> _The task_
Reproduce the first line of the entries that follow and each later line, word for word, ending with the one containing "apply bind_Ok in H as (rules".

> _The records_
(** The state of the tree loop: one list per output, each empty or from
    one tree. *)
#[local] Abbreviation tree_lists :=
  (fun (n : nat) (vts : list (list (ShapeRule Tree))) =>
     length vts = n /\
     forall o rules, vts !! o = Some rules ->
       rules = [] \/
       exists depth ArgSet i,
         (depth, ArgSet, i) ∈ all_trees /\
         of_tree (getTree depth ArgSet i) (popcount ArgSet) rules).

Lemma try_output_lists (n : nat) (depth : nat) (ArgSet : Z) (i : nat)
    (o_id : nat) (st st' : list (list (ShapeRule Tree)) * bool) :
  (depth, ArgSet, i) ∈ all_trees ->
  try_output Tree evaluate cfg_zerofilter db input_len
    (getTree depth ArgSet i) (popcount ArgSet) o_id st = Ok st' ->
  tree_lists n st.1 -> tree_lists n st'.1.
Proof.
  unfold try_output. intros Hin H [Hlen Hinv].
  apply bind_Ok in H as (rules & Hr & H). apply index_Ok in Hr.
  destruct (1 <=? length rules) eqn:Hl; [by injection H as <-|].
  apply Nat.leb_gt in Hl.
  assert (rules = []) as -> by (destruct rules; [done | simpl in Hl; lia]).
  apply bind_Ok in H as (vts & Hf & H). injection H as <-. simpl.
  set (J := fun vts : list (list (ShapeRule Tree)) =>
    length vts = n /\
    (forall o rules, vts !! o = Some rules -> o <> o_id ->
       rules = [] \/
       exists depth ArgSet i,
         (depth, ArgSet, i) ∈ all_trees /\
         of_tree (getTree depth ArgSet i) (popcount ArgSet) rules) /\
    (forall rules, vts !! o_id = Some rules ->
       of_tree (getTree depth ArgSet i) (popcount ArgSet) rules)).
  assert (HJ : J vts).
  { apply (forM_inv J _ _ _ _ Hf).
    - split; [done|]. split; [intros o rs Ho _; by eapply Hinv|].
      intros rs Hrs. rewrite Hr in Hrs. injection Hrs as <-.
      intros rule Hrule. by apply elem_of_nil in Hrule.
    - intros sym_set s s' Hss (Hl1 & Hoth & Hme) Hb.
      unfold try_sym_set in Hb.
      destruct (check_duplicate_sym db sym_set) eqn:Hdup;
        [by injection Hb as <-|].
      apply bind_Ok in Hb as ([valid alo] & _ & Hb).
      destruct (valid && alo); [|by injection Hb as <-].
      apply bind_Ok in Hb as (rs & Hrs & Hb). apply index_Ok in Hrs.
      injection Hb as <-. split; [by rewrite length_insert|]. split.
      + intros o rs' Ho Hne. rewrite list_lookup_insert_ne in Ho by done.
        by eapply Hoth.
      + intros rs' Ho.
        rewrite list_lookup_insert_eq in Ho by (by eapply lookup_lt_Some).
        injection Ho as <-. intros rule Hrule.
        apply elem_of_app in Hrule as [Hrule|Hrule]; [by eapply Hme|].
        apply list_elem_of_singleton in Hrule as ->. by exists sym_set. }
  destruct HJ as (Hl1 & Hoth & Hme). split; [done|].
  intros o rs Ho. destruct (decide (o = o_id)) as [->|Hne].
  - right. exists depth, ArgSet, i. split; [done | by apply Hme].
  - by eapply Hoth.
Qed.

Lemma tree_loop_lists (n : nat) (output_len : nat)
    (trees : list (nat * Z * nat)) (tried tried' : nat)
    (vts vts' : list (list (ShapeRule Tree))) :
  (forall t, t ∈ trees -> t ∈ all_trees) ->
  tree_loop Tree evaluate getTree cfg_zerofilter timed_out db input_len
    output_len trees tried vts = Ok (vts', tried') ->
  tree_lists n vts -> tree_lists n vts'.
Proof.
  revert tried vts. induction trees as [|[[depth ArgSet] i] rest IH];
    intros tried vts Hsub H Hinv; cbn [tree_loop] in H.
  - by injection H as <- _.
  - apply bind_Ok in H as ([vts1 happen] & Hf & H).
    assert (H1 : tree_lists n (vts1, happen).1).
    { apply (forM_inv (fun st : list (list (ShapeRule Tree)) * bool =>
                         tree_lists n st.1) _ _ _ _ Hf); [done|].
      intros o s s' _ Hs Hb. eapply try_output_lists; [|exact Hb|done].
      apply Hsub. left. }
    simpl in H1.
    destruct happen; simpl in H; [|by injection H as <- _].
    destruct (timed_out (S tried)); [by injection H as <- _|].
    eapply IH; [|exact H|done]. intros t Ht. apply Hsub. by right.
Qed.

> _Expected answer_
(** The state of the tree loop: one list per output, each empty or from
    one tree. *)
#[local] Abbreviation tree_lists :=
  (fun (n : nat) (vts : list (list (ShapeRule Tree))) =>
     length vts = n /\
     forall o rules, vts !! o = Some rules ->
       rules = [] \/
       exists depth ArgSet i,
         (depth, ArgSet, i) ∈ all_trees /\
         of_tree (getTree depth ArgSet i) (popcount ArgSet) rules).

Lemma try_output_lists (n : nat) (depth : nat) (ArgSet : Z) (i : nat)
    (o_id : nat) (st st' : list (list (ShapeRule Tree)) * bool) :
  (depth, ArgSet, i) ∈ all_trees ->
  try_output Tree evaluate cfg_zerofilter db input_len
    (getTree depth ArgSet i) (popcount ArgSet) o_id st = Ok st' ->
  tree_lists n st.1 -> tree_lists n st'.1.
Proof.
  unfold try_output. intros Hin H [Hlen Hinv].
  apply bind_Ok in H as (rules & Hr & H). apply index_Ok in Hr.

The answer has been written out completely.